-------- Raw data
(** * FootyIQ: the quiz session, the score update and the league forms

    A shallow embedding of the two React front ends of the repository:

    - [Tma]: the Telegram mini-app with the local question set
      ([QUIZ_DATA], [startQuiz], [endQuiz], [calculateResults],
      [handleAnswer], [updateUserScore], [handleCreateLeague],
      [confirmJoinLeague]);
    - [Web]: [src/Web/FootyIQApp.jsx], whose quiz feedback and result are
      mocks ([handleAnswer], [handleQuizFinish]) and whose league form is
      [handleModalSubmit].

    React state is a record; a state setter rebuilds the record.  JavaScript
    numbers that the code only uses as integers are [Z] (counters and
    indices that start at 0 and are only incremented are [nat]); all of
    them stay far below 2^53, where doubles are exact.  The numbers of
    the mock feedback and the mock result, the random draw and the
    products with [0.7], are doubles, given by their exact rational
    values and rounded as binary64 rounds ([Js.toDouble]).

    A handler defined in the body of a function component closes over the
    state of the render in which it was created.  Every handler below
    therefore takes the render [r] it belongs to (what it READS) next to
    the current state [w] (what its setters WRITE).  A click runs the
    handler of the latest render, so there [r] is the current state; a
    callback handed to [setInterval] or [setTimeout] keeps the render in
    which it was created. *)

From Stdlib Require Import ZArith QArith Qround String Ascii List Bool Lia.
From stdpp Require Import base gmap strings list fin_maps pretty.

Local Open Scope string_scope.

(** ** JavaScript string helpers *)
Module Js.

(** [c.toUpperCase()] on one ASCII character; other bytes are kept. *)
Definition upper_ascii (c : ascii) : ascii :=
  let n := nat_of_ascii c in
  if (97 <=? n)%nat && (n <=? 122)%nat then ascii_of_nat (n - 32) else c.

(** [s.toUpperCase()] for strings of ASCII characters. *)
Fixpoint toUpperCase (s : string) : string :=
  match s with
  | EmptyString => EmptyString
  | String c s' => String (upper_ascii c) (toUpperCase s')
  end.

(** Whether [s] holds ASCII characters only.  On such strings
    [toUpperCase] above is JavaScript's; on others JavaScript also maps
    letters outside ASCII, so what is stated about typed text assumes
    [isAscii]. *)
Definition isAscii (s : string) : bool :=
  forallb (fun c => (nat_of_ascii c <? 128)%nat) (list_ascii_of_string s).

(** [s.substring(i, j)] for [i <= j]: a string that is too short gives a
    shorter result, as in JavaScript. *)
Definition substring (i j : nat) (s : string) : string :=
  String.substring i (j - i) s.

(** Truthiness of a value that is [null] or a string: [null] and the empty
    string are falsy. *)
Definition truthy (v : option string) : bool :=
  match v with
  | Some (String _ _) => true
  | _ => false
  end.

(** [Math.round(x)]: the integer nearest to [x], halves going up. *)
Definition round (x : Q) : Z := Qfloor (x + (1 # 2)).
----------------
## Prompt:
Please report every line among the entries that includes "with".

## Result of the task:
    - [Tma]: the Telegram mini-app with the local question set
    products with [0.7], are doubles, given by their exact rational
  match s with
  match v with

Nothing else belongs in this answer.